Erin Boh, MD, shares her opinion on the importance of proactively stocking and streamlining generalized pustular psoriasis (GPP) medication pathways due to emergent care requirements of GPP.
Erin Boh, MD: I think that as we get more familiar with the drug, it’s going to hopefully be that way because there are people who do have chronic flares. And my patient, and I’m not sure about yours, and I’d love to hear about it. For mine, it was a medical emergency requiring inpatient care as we’re all taught in dermatology. This patient was in high-output failure, cardiac failure. She had multiple comorbidities, not something you can sit around at home and say, “Oh, well let’s try this, let’s try that.” Because she was literally crashing in front of us. And so, you really need to stick to it. And we did have a number of late calls into the midnight hour, I would say, for 2 days to try to get this facilitated. But it did work out. And when you see the photos, it makes you really happy because this patient is a 100% exfoliative erythrodermic with superimposed pustulosis. And it took 2 weeks, but 2 doses over the 2-week period. But she totally cleared, and she is still clear now, 7 to 8 months later now on stable psoriasis medicine.
Mark Lebwohl, MD: I will say that your illustration brings up a point, which I now have a lot of experience with, and that’s that colleagues around the country are calling. And then 1 insurance company says, “Well, you have to get a negative TB [tuberculosis] test.” For god’s sake. The patient is dying. In 2 days, the patient could be dead, but their TB test could be negative, or they ask for a skin biopsy. This is really a clinical diagnosis. You don’t need a skin biopsy to make that diagnosis. And to withhold life-saving treatment for a patient who literally could be dead in 2 days or 1 day, when you know the treatment’s there waiting to be given to them, is just a crime. So, when an insurance company asks you for a skin biopsy or a blood test, I believe that you’ll be seeing a position paper by a number of members of the board of directors of the AAD [American Association of Dermatology] and other interested psoriasis experts, which specifically says you don’t need a biopsy and just treat the patient when you see this life-endangering condition.
Erin Boh, MD: But what I teach my residents is, we did biopsy. And in fact, she was biopsied 4 times because there were such confounding factors; but the 1 word I use now all the time is pending. So, I said, “Oh, we have a biopsy, but it’s pending. And she’s got known psoriasis.” And I don’t worry about TB, but I think that’s another good explanation. Oh, it’s pending. But I do want to point out that in this case, at least for spesolimab, when you’re treating it, it blocks IL-36 [interleukin-36].
The cool thing about it is that there are no comorbidity restrictions. So, it doesn’t matter that the patient has significant renal disease. My patient’s creatinine went up to 4.6 and it was a 1.7 on admission. So, she was really cranking up the kidney failure. So, there are no contraindications in kidney disease, liver disease, even technically in infection.
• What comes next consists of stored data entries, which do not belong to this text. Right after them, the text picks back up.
(* ===== verification/FBStringWhole.v ===== *)
(** * FBString: [basic_fbstring] methods on whole strings

    Construction, assignment, concatenation and the methods that take another
    string, proved against the contract of the core. *)

From stdpp Require Import base list gmap strings.
From S2P Require Import Prelude Bits FBStringMem FBStringCore FBStringInv FBStringInit FBStringResize FBStringModel FBString FBStringText FBStringReplace.

Section Whole.
Context `{Platform} `{!fbstring_core_model}.
Implicit Types (s : Machine) (W : world).

Lemma range_whole W a p l : sees W a = Some (VStr p l) -> range W a p l.
Proof.
  intros Hv. pose proof (zlen_nonneg l). exists (VStr p l), 0. simpl. rewrite Z.add_0_r, slice_full. split_and!; (done || lia).
Qed.

(** ** Another string as the source *)

(** The string itself included. *)
Lemma str_append_wp s W a p l x q bs (Q : unit -> Machine -> Prop) (X : exn -> Machine -> Prop) :
  holds s W -> sees W a = Some (VStr p l) -> sees W x = Some (VStr q bs) -> zlen l + zlen bs < address_space ->
  (forall s', turns a W (l ++ bs) s' -> Q tt s') -> (forall s', untouched W s' -> X bad_alloc s') ->
  wp (str_append a x) s Q X.
Proof.
  intros Hh Hv Hx Hm HQ HX. apply wp_bind. eapply law_size; [done|done|]. apply wp_bind. eapply law_size; [done|done|].
  apply wp_bind. eapply law_data; [done|done|]. apply wp_bind.
  eapply (append_ptr_wp s W a p l x q bs); [done|done|by apply range_whole|done| |done].
  intros s' Ht. eapply assert_size_wp; [exact Ht|by rewrite zlen_app|by apply HQ].
Qed.

(** A piece of a string: its position is checked. *)
Lemma piece_wp (op : Z -> Z -> Run unit) s W x q bs pos n (Q : unit -> Machine -> Prop) (X : exn -> Machine -> Prop) :
  holds s W -> sees W x = Some (VStr q bs) -> 0 <= pos -> 0 <= n -> (zlen bs < pos -> X out_of_bounds s) ->
  (pos <= zlen bs -> range W x (q + pos) (slice pos (Z.min n (zlen bs - pos)) bs) ->
     wp (op (q + pos) (zlen (slice pos (Z.min n (zlen bs - pos)) bs))) s Q X) ->
  wp (sz ← str_size x; enforce (bool_decide (pos <= sz)) out_of_bounds;; d ← str_data x; op (d + pos) (procrustes n (sz - pos))) s Q X.
Proof.
  intros Hh Hx Hp Hn HXr HK. apply wp_bind. eapply law_size; [done|done|]. apply wp_bind.
  case_bool_decide as Hle; [apply wp_ret|apply wp_throw, HXr; lia].
  apply wp_bind. eapply law_data; [done|done|]. rewrite procrustes_min.
  pose proof (range_text W x q bs pos (Z.min n (zlen bs - pos)) Hx ltac:(lia) ltac:(lia) ltac:(lia)) as Hr.
  specialize (HK ltac:(lia) Hr). by rewrite zlen_slice in HK by lia.
Qed.

Lemma append_sub_wp s W a p l x q bs pos n (Q : unit -> Machine -> Prop) (X : exn -> Machine -> Prop) :
  holds s W -> sees W a = Some (VStr p l) -> sees W x = Some (VStr q bs) -> 0 <= pos -> 0 <= n ->
  zlen l + zlen bs < address_space ->
  (forall s', pos <= zlen bs -> turns a W (l ++ slice pos (Z.min n (zlen bs - pos)) bs) s' -> Q tt s') ->
  (zlen bs < pos -> X out_of_bounds s) -> (forall s', untouched W s' -> X bad_alloc s') ->
  wp (append_sub a x pos n) s Q X.
Proof.
  intros Hh Hv Hx Hp Hn Hm HQ HXr HX. eapply piece_wp; [done|done|done|done|done|]. intros Hle Hr.
  eapply append_ptr_wp; [done|done|exact Hr|rewrite zlen_slice; lia| |done]. intros s' Ht. by apply HQ.
Qed.

Lemma assign_sub_wp s W a p l x q bs pos n (Q : unit -> Machine -> Prop) (X : exn -> Machine -> Prop) :
  holds s W -> sees W a = Some (VStr p l) -> sees W x = Some (VStr q bs) -> 0 <= pos -> 0 <= n ->
  (forall s', pos <= zlen bs -> turns a W (slice pos (Z.min n (zlen bs - pos)) bs) s' -> Q tt s') ->
  (zlen bs < pos -> X out_of_bounds s) -> (forall s', reset_or_untouched a W s' -> X bad_alloc s') ->
  wp (assign_sub a x pos n) s Q X.
Proof.
  intros Hh Hv Hx Hp Hn HQ HXr HX. pose proof (law_length s W x q bs Hh Hx).
  eapply piece_wp; [done|done|done|done|done|]. intros Hle Hr.
  eapply assign_ptr_wp; [done|done|exact Hr|rewrite zlen_slice; lia| |done]. intros s' Ht. by apply HQ.
Qed.

Lemma insert_sub_wp s W a p l pos1 x q bs pos n (Q : unit -> Machine -> Prop) (X : exn -> Machine -> Prop) :
  holds s W -> sees W a = Some (VStr p l) -> sees W x = Some (VStr q bs) -> x <> a -> 0 <= pos1 -> 0 <= pos -> 0 <= n ->
  zlen l + zlen bs < address_space ->
  (forall s', pos <= zlen bs -> pos1 <= zlen l -> turns a W (replaced pos1 0 (slice pos (Z.min n (zlen bs - pos)) bs) l) s' -> Q tt s') ->
  (zlen bs < pos \/ zlen l < pos1 -> X out_of_bounds s) -> (forall s', turns a W l s' -> X bad_alloc s') ->
  wp (insert_sub a pos1 x pos n) s Q X.
Proof.
  intros Hh Hv Hx Hne Hp1 Hp Hn Hm HQ HXr HX. eapply piece_wp; [done|done|done|done|by auto|]. intros Hle Hr.
  eapply insert_ptr_wp; [done|done|exact Hr|done|done|rewrite zlen_slice; lia| |by auto|done]. intros s' Hle1 Ht. by apply HQ.
Qed.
It doesn’t really work through that pathway. So, you don’t really need to worry as much about it. You want to exclude those as confounders and maybe drivers of pustulosis, but there are no contraindications to the drug, with the exception of if they had had hypersensitivity to the drug previously. In my opinion, and I don’t know if there are any contraindications that you can come up with. Obviously, we don’t want to give it when they’re actively infected, but it really should not make that much difference, I think.
Mark Lebwohl, MD: I agree with you completely. This is a life-threatening condition, and we have a life-saving drug that we should give despite other confounding factors. Now, I love your example of creatinine levels going up because it really tells you why patients who have generalized pustular psoriasis die. You lose all the protective functions of the skin. So, they come in, they’re often febrile or even hypothermic because you never think about your skin controlling your body temperature, but it has a big role in controlling your body temperature and you lose the integrity of the skin when you get generalized pustular psoriasis. Kidney function—well, your skin is a barrier against fluid loss. And…when you lose a lot of fluid, you can go into shock. Renal failure is not rare. It’s common. And to see the creatinine levels rise correlates with that loss of fluid.
So, this is one of those conditions where you have to keep strict iNOS [inducible nitric oxide synthase] and make sure that you’re maintaining the perfusion of the organs, including the kidneys. Many other things go wrong. All the patients who have generalized pustular psoriasis have low albumin because they lose protein through the skin. They almost always have microcytic anemia because they lose iron through the skin. They can develop electrolyte, abnormalities. Hypocalcemia is common, but the loss of other electrolytes is common too, which can lead to, arrhythmias, cardiac arrhythmias. And of course, I think you mentioned that she was in high-output cardiac failure.
Erin Boh, MD: She was.
Mark Lebwohl, MD: Your heart is working so hard to keep up with all the demands of this skin condition and the loss of fluids and everything else that it can’t keep up with it. Even though she may have a healthy heart, those patients end up with these grossly swollen legs. So often they’re in the ICU [intensive care unit], they’re shivering because their temperature control is off. They really look like they’re going to die in hours. And your patient took longer than most because the patients we’ve seen have turned around in hours. Literally the next day they look dramatically better. So, this is a life-saving drug, and we should try as much as possible to speed the delivery of it.
Transcript Edited for Clarity